For Immediate Release:
May 19, 2022
Nicole Meyer 202-483-7382
Norfolk, Va. – With temperatures expected to reach the 90s in your area this weekend—putting “outdoor dogs” at high risk of enduring heat prostration and dying—PETA is issuing an urgent warning and reminder that it is illegal to tether a dog outside unattended in Virginia when temperatures are above 85 degrees. Dogs must be kept indoors or in a securely fenced-in area with access to adequate food, water, and shelter. PETA also urges people to be on the lookout for dogs who are in need of assistance, including those who may be experiencing heatstroke symptoms, and advises everyone to do the following:
- Touch the pavement before walks to ensure that it won’t burn dogs’ foot pads.

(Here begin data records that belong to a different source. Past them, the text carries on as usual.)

(** C10.  [_find_poster] returns the first of the names [poster.jpg],
    [poster.png], [folder.jpg], [folder.png], [cover.jpg], [cover.png] that
    exists in the directory.  When none of them exists it returns the first
    entry of the directory listing with the first of the extensions [.jpg],
    [.jpeg], [.png] that some entry has.  When no entry has one of them it
    returns nothing, and so it does for a directory that is missing. *)
Theorem find_poster_spec (fs : Node) (directory : Path) :
  (forall before name after,
      poster_names = before ++ name :: after ->
      Pathlib.exists_ fs (Pathlib.child directory name) = true ->
      (forall n, In n before ->
                 Pathlib.exists_ fs (Pathlib.child directory n) = false) ->
      _find_poster fs directory = Some (Pathlib.child directory name))
  /\ ((forall n, In n poster_names ->
                 Pathlib.exists_ fs (Pathlib.child directory n) = false) ->
      forall exts_before ext exts_after before name node after,
        image_exts = exts_before ++ ext :: exts_after ->
        Pathlib.lookup fs directory
        = Some (Dir (before ++ (name, node) :: after)) ->
        (forall e x, In e exts_before ->
                     In x (before ++ (name, node) :: after) ->
                     PyStr.endswith (fst x) e = false) ->
        PyStr.endswith name ext = true ->
        (forall x, In x before -> PyStr.endswith (fst x) ext = false) ->
        _find_poster fs directory = Some (Pathlib.child directory name))
  /\ ((forall n, In n poster_names ->
                 Pathlib.exists_ fs (Pathlib.child directory n) = false) ->
      (forall entries e x,
          Pathlib.lookup fs directory = Some (Dir entries) ->
          In e image_exts -> In x entries ->
          PyStr.endswith (fst x) e = false) ->
      _find_poster fs directory = None)
  /\ (Pathlib.lookup fs directory = None ->
      _find_poster fs directory = None).
Proof.
  split; [|split; [|split]].
  - intros before name after Hnames Hname Hbefore.
    unfold _find_poster. rewrite Hnames.
    now rewrite (first_existing_first fs directory before after name).
  - intros Hcanon exts_before ext exts_after before name node after
      Hexts Hdir Hearlier Hname Hbefore.
    unfold _find_poster.
    rewrite (first_existing_none fs directory poster_names Hcanon), Hexts.
    destruct (glob_first fs directory ext before after name node
                Hdir Hname Hbefore) as [others Hglob].
    apply (first_image_first fs directory exts_before exts_after ext
             _ others Hglob).
    intros e He. apply glob_none. intros entries Hentries x Hx.
    rewrite Hdir in Hentries. inversion Hentries; subst entries.
    now apply Hearlier.
  - intros Hcanon Hnone. unfold _find_poster.
    rewrite (first_existing_none fs directory poster_names Hcanon).
    apply first_image_none. intros e He. apply glob_none.
    intros entries Hentries x Hx. now apply (Hnone entries).
  - intros Hmiss. unfold _find_poster.
    rewrite first_existing_none
      by (intros n _; now apply missing_child).
    apply first_image_none. intros e _. unfold Pathlib.glob.
    now rewrite Hmiss.
Qed.
(** * Mini-Stripe: payment links and their redemption

    A shallow embedding of the payment-link routes of the Express server:

    - [POST /pay/:linkId/process]  (src/routes/public.js, the redemption handler,
      with its helpers [getCardBrand] and [simulateBankAPI]);
    - [POST /api/payments/links] and [PUT /api/payments/links/:linkId]
      (src/routes/payments.js, link creation and metadata update);
    - the two tables [payment_links] and [transactions] with the column and
      table constraints of migrations 002 and 003.

    The handlers are [async] functions: between two [await]s the code runs
    without interruption, and every [await query(...)] is one SQL statement,
    executed atomically by PostgreSQL.  A handler run is therefore a short
    sequence of atomic segments, and concurrent requests interleave at segment
    boundaries.  The embedding keeps exactly this granularity: a task carries a
    program counter naming the [await] it is parked on, and [step] runs one
    segment of one task against the shared tables. *)

From Stdlib Require Import ZArith String Ascii List.
From Stdlib Require QArith.
From stdpp Require Import base list strings.

Open Scope string_scope.
Open Scope Z_scope.

(* ================================================================= *)
(** ** JavaScript strings: the few primitives the handlers use *)

Module Js.

Definition is_digit (c : ascii) : bool :=
  let n := nat_of_ascii c in (48 <=? n)%nat && (n <=? 57)%nat.

Definition digit_value (c : ascii) : Z := Z.of_nat (nat_of_ascii c) - 48.

(** White space as [String.prototype.trim] and [parseInt] skip it
    (the ASCII part: TAB, LF, VT, FF, CR, SPACE). *)
Definition is_space (c : ascii) : bool :=
  let n := nat_of_ascii c in
  ((9 <=? n)%nat && (n <=? 13)%nat) || (n =? 32)%nat.

Fixpoint all_chars (p : ascii -> bool) (s : string) : bool :=
  match s with
  | EmptyString => true
  | String c r => p c && all_chars p r
  end.

(** [/^\d+$/.test(s)] *)
Definition matches_digits (s : string) : bool :=
  match s with
  | EmptyString => false
  | _ => all_chars is_digit s
  end.
(** * Audio Echo Chamber: sample codec, export pipeline and session state

    A shallow embedding of [src/App.tsx]: the WAV and MP3 encoders
    [bufferToWav] and [bufferToMp3], the export handler [handleDownload],
    the history store, the playback handlers and the live parameter
    effects; followed by the properties the specification states about
    them.  The first part holds the definitions, the second the proofs.

    JavaScript numbers are IEEE-754 binary64 values; they are modelled by
    the Standard Library's [spec_float] with [prec = 53], [emax = 1024],
    whose operations compute.  Integers that the code only counts with
    (lengths, offsets, sizes) are [nat] or [Z]; every such quantity stays
    far below 2^53, where the arithmetic of doubles is exact.

    The host (the Web Audio engine, the clock, the [lamejs] encoder, the
    range inputs) is not part of the repository: its answers are inputs of
    the handlers, and the encoder is an interface. *)

From Stdlib Require Import String Ascii.
From Stdlib Require Import ZArith List Bool Lia Sorted.
From Stdlib Require Import Floats.SpecFloat.
Import ListNotations.

(** ** JavaScript numbers and the conversions the codec relies on *)

Module JS.

Definition number := spec_float.

Definition prec : Z := 53.
Definition emax : Z := 1024.

Definition NaN : number := S754_nan.
Definition Infinity : number := S754_infinity false.

(** The double nearest to the integer [z] (exact for |z| < 2^53). *)
Definition of_Z (z : Z) : number := binary_normalize prec emax z 0 false.

(** The double nearest to [m * 2^e]. *)
Definition of_dyadic (m e : Z) : number := binary_normalize prec emax m e false.

Definition mul (x y : number) : number := SFmul prec emax x y.
Definition div (x y : number) : number := SFdiv prec emax x y.
Definition ltb (x y : number) : bool := SFltb x y.
Definition leb (x y : number) : bool := SFleb x y.

Definition is_nan (x : number) : bool :=
  match x with S754_nan => true | _ => false end.
Definition is_neg_zero (x : number) : bool :=
  match x with S754_zero true => true | _ => false end.
Definition is_pos_zero (x : number) : bool :=
  match x with S754_zero false => true | _ => false end.

(** [Math.min(a, b)] (ECMA-262 21.3.2.25): NaN if an argument is NaN;
    otherwise the running lowest value starts at +Infinity and an
    argument replaces it when it is smaller, or is -0 against +0. *)
Definition Math_min (a b : number) : number :=
  if is_nan a || is_nan b then NaN
  else
    let step lowest n :=
      if ltb n lowest || (is_neg_zero n && is_pos_zero lowest) then n else lowest in
    step (step Infinity a) b.
(** A session started with log suppression on enters the REPL with log
    suppression on, unless the system turn already ended the run. *)
Lemma session_enters_repl (fuel : nat) (params : gpt_params) (st : state) :
  FLAG_log_disable st = true ->
  (exists o, (forall a s, o <> Ret a s)
             /\ forall lines, session fuel params lines st = o)
  \/ (exists s,
         FLAG_log_disable s = true
         /\ forall lines,
              session fuel params lines st
              = bind (repl fuel params (llama_sampling_init params) lines)
                  (fun _ => release) s).
Proof.
  intros Hon.
  set (st1 := emit (print_ephemeral "loading prompt...") st).
  set (msg := llama_chat_apply_template (g_model st1) (chat_template params)
                [{| role := "system"; content := prompt params |}] false).
  set (add_bos := llama_should_add_bos_token (llama_get_model (g_ctx st1))).
  set (st3 := emit (Tokenize msg add_bos true)
                (emit (ApplyTemplate
                         [{| role := "system"; content := prompt params |}]
                         false msg) st1)).
  set (tokens := llama_tokenize (g_ctx st3) msg add_bos true).
  pose proof (suppressing_eval_tokens fuel tokens (n_batch params) st3 Hon)
    as Hflag.
  set (after := fun st4 =>
         emit (Call "signal")
           (emit (Call "llama_sampling_init")
              (emit (Stdout ((if special params then msg else prompt params)
                             ++ LF)%string)
                 (emit clear_ephemeral st4)))).
  assert (Heq : forall lines o,
             eval_tokens fuel tokens (n_batch params) st3 = o ->
             session fuel params lines st =
               match o with
               | Ret _ st4 =>
                   bind (repl fuel params (llama_sampling_init params) lines)
                     (fun _ => release) (after st4)
               | Exit c st4 => Exit c st4
               | Undefined st4 => Undefined st4
               | OutOfFuel st4 => OutOfFuel st4
               end).
  { intros lines o Ho. unfold session, eval_string.
    erewrite bind_ret by reflexivity.
    erewrite bind_ret by reflexivity.
    erewrite bind_ret by reflexivity.
    rewrite bind_assoc. erewrite bind_ret by reflexivity.
    match goal with
    | |- bind (eval_tokens _ ?t _) _ ?s = _ =>
        change t with tokens; change s with st3
    end.
    unfold bind at 1. rewrite Ho. destruct o; reflexivity. }
  fold st1 msg add_bos st3 tokens.
  destruct (eval_tokens fuel tokens (n_batch params) st3)
    as [u st4 | c st4 | st4 | st4] eqn:Hev; cbn in Hflag.
  - right. exists (after st4). split; [exact Hflag |].
    intros lines. exact (Heq lines _ eq_refl).
  - left. exists (Exit c st4). split; [discriminate |].
    intros lines. exact (Heq lines _ eq_refl).
  - left. exists (Undefined st4). split; [discriminate |].
    intros lines. exact (Heq lines _ eq_refl).
  - left. exists (OutOfFuel st4). split; [discriminate |].
    intros lines. exact (Heq lines _ eq_refl).
Qed.


End LogSuppression.


(** That run, evaluated: it reaches the command, the report is emitted
    while suppression is relaxed, and the run ends normally. *)
Example stats_in_a_run :
  let E := Toy.engine 100 true [104] in
  let r := @chatbot_main E ["llamafile"; "sys"]%string true []
             ["helo"; "/stats"]%string 50 in
  status_of r = Some 0 /\ In (PrintTimings false "timings") (events_of r).
Proof. split; [vm_compute; reflexivity |]. vm_compute. tauto. Qed.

- Be alert to a long, curled-up tongue and heavy panting, as dogs cannot sweat as humans can and heat builds up inside their bodies.
- Walk only in the shade or on earth or grass, and never leave animals outdoors in extreme heat or inside vehicles.
Last summer, PETA fieldworkers discovered the body of a dog who had died after being left chained up in the hot sun, with similar reports nationwide. A law-enforcement officer also mistakenly left a dog inside his patrol car and the K-9 succumbed to heat prostration and died. In 2021, 59 dogs reportedly died from heat-related causes. (The actual figure is likely far higher, as most heat-related companion animal deaths go unreported.)
Anyone who leaves animals outside to suffer in severe weather may be prosecuted for cruelty.